*Task details*: Within the data, how many lines hold the word "eauto"? Answer with nothing but the number.
Top of Available data
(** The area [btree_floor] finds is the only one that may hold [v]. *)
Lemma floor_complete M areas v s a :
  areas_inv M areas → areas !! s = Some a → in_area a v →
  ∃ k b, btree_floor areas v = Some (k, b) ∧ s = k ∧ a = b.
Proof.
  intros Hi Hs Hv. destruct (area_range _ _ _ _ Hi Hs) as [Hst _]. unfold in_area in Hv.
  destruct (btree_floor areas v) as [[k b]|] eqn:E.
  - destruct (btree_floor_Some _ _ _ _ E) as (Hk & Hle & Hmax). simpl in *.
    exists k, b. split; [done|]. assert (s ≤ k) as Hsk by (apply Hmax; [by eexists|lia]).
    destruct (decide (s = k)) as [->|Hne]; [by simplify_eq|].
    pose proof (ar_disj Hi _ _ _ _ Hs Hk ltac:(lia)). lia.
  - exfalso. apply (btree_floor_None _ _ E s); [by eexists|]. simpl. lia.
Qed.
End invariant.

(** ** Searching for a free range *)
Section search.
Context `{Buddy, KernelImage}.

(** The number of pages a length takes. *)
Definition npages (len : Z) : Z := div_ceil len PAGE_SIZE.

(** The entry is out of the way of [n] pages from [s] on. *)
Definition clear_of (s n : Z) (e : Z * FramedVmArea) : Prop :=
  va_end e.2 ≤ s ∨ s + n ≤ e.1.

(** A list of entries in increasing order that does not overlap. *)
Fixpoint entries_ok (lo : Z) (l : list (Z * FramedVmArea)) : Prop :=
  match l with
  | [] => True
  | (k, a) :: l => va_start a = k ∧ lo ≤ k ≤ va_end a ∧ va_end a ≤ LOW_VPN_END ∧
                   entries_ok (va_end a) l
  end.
Bottom of Available data
Top of Available data
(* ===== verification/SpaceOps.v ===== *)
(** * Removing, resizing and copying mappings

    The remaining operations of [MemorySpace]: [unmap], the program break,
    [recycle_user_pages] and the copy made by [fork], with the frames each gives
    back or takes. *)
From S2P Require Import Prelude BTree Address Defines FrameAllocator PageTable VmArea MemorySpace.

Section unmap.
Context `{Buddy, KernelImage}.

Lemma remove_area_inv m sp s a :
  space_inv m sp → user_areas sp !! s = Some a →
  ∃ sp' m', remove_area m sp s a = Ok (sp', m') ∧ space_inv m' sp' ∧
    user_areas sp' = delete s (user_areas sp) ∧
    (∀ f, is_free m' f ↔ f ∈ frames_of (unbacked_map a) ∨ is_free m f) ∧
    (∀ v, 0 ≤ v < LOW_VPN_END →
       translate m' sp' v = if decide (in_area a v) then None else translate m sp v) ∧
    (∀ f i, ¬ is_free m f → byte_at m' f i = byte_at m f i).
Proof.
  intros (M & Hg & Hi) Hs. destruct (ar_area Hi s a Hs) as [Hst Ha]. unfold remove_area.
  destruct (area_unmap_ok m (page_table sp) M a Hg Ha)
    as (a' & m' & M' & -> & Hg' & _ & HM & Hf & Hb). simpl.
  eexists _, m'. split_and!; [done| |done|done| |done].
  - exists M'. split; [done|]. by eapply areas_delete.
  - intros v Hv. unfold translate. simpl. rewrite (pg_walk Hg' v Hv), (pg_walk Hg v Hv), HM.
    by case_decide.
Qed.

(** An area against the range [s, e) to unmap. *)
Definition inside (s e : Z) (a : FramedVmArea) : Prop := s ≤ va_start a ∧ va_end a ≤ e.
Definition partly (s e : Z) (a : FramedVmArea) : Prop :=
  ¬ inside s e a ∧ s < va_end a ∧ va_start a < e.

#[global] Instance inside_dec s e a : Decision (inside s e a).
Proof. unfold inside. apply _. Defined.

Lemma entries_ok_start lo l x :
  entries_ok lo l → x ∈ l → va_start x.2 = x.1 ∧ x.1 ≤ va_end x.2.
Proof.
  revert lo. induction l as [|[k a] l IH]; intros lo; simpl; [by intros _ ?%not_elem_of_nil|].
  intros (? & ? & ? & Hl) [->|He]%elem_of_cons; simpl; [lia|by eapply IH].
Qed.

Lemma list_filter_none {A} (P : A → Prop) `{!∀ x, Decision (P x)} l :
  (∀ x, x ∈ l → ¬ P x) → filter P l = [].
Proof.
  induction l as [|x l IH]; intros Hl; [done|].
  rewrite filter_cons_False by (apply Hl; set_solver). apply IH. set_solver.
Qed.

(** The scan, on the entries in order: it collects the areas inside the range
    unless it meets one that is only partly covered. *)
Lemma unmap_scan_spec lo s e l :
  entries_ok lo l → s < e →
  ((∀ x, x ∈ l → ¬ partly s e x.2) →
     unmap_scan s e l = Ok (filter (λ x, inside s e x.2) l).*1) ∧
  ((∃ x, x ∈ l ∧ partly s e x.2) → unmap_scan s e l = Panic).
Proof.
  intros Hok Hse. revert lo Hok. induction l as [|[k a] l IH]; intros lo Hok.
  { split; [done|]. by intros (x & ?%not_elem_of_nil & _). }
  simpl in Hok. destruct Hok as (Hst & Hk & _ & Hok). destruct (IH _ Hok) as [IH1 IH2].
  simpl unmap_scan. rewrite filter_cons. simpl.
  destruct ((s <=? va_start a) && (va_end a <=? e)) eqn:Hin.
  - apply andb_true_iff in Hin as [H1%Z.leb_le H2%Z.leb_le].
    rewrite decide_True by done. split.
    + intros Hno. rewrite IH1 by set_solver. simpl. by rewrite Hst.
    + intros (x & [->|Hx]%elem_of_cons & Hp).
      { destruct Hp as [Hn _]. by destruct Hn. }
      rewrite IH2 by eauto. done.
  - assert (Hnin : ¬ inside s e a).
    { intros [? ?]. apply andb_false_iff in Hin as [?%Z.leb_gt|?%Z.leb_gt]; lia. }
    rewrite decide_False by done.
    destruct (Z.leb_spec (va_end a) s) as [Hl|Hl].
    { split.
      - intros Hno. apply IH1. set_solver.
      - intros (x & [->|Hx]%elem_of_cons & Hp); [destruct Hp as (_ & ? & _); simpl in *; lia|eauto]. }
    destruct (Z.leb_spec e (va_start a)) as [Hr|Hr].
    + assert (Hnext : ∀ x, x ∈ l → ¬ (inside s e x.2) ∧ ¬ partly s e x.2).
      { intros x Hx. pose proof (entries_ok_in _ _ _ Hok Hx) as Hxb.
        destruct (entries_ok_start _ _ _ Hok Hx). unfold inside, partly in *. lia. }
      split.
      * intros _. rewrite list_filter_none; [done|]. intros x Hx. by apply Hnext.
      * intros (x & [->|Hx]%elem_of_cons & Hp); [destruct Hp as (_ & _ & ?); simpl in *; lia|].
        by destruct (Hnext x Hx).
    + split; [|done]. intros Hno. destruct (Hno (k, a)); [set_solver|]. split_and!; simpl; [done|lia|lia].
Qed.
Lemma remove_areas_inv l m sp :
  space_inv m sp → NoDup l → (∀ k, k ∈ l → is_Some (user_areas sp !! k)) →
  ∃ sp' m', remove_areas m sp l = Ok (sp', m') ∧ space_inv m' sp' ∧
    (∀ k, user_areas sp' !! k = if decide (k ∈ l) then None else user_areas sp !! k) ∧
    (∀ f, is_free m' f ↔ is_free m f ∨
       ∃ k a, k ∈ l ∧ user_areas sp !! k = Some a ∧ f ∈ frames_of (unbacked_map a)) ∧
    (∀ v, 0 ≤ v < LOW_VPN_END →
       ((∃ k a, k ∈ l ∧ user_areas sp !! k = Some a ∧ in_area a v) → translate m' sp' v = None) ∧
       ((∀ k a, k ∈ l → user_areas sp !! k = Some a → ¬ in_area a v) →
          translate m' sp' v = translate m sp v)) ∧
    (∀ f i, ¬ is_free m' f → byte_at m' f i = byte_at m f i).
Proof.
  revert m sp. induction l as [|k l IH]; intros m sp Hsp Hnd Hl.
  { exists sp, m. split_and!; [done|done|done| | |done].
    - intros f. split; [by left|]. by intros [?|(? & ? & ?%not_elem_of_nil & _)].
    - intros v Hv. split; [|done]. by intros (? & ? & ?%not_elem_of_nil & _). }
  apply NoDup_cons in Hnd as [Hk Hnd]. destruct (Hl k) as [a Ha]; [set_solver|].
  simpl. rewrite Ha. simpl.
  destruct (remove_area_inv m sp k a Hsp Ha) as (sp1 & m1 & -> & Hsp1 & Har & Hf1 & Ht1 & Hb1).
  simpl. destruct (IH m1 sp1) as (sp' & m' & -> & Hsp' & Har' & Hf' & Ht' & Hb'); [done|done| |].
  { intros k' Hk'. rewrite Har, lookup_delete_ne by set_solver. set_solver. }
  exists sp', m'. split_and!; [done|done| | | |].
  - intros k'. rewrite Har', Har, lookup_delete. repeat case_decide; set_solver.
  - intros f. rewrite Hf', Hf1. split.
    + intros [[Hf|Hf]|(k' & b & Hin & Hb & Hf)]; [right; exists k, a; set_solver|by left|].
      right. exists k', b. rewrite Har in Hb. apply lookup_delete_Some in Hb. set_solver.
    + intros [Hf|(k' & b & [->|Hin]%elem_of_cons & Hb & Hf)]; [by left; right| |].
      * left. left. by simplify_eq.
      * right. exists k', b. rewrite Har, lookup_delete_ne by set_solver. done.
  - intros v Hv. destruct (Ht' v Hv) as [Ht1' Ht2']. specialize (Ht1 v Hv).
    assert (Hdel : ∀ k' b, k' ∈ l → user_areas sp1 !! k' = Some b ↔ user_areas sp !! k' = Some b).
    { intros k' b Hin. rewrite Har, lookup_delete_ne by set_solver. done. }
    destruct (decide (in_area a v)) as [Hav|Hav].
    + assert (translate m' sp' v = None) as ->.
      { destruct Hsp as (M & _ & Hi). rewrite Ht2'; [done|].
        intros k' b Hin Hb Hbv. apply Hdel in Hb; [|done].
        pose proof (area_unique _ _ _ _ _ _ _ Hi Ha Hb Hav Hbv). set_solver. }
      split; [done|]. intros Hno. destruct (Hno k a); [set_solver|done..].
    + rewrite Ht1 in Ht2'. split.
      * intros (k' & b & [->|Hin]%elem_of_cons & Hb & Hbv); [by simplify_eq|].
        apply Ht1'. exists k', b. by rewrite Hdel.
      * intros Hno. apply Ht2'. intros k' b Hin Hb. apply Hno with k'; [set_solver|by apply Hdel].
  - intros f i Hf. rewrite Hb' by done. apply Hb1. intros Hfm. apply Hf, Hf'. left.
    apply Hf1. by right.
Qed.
Bottom of Available data
*Exercise response*: 2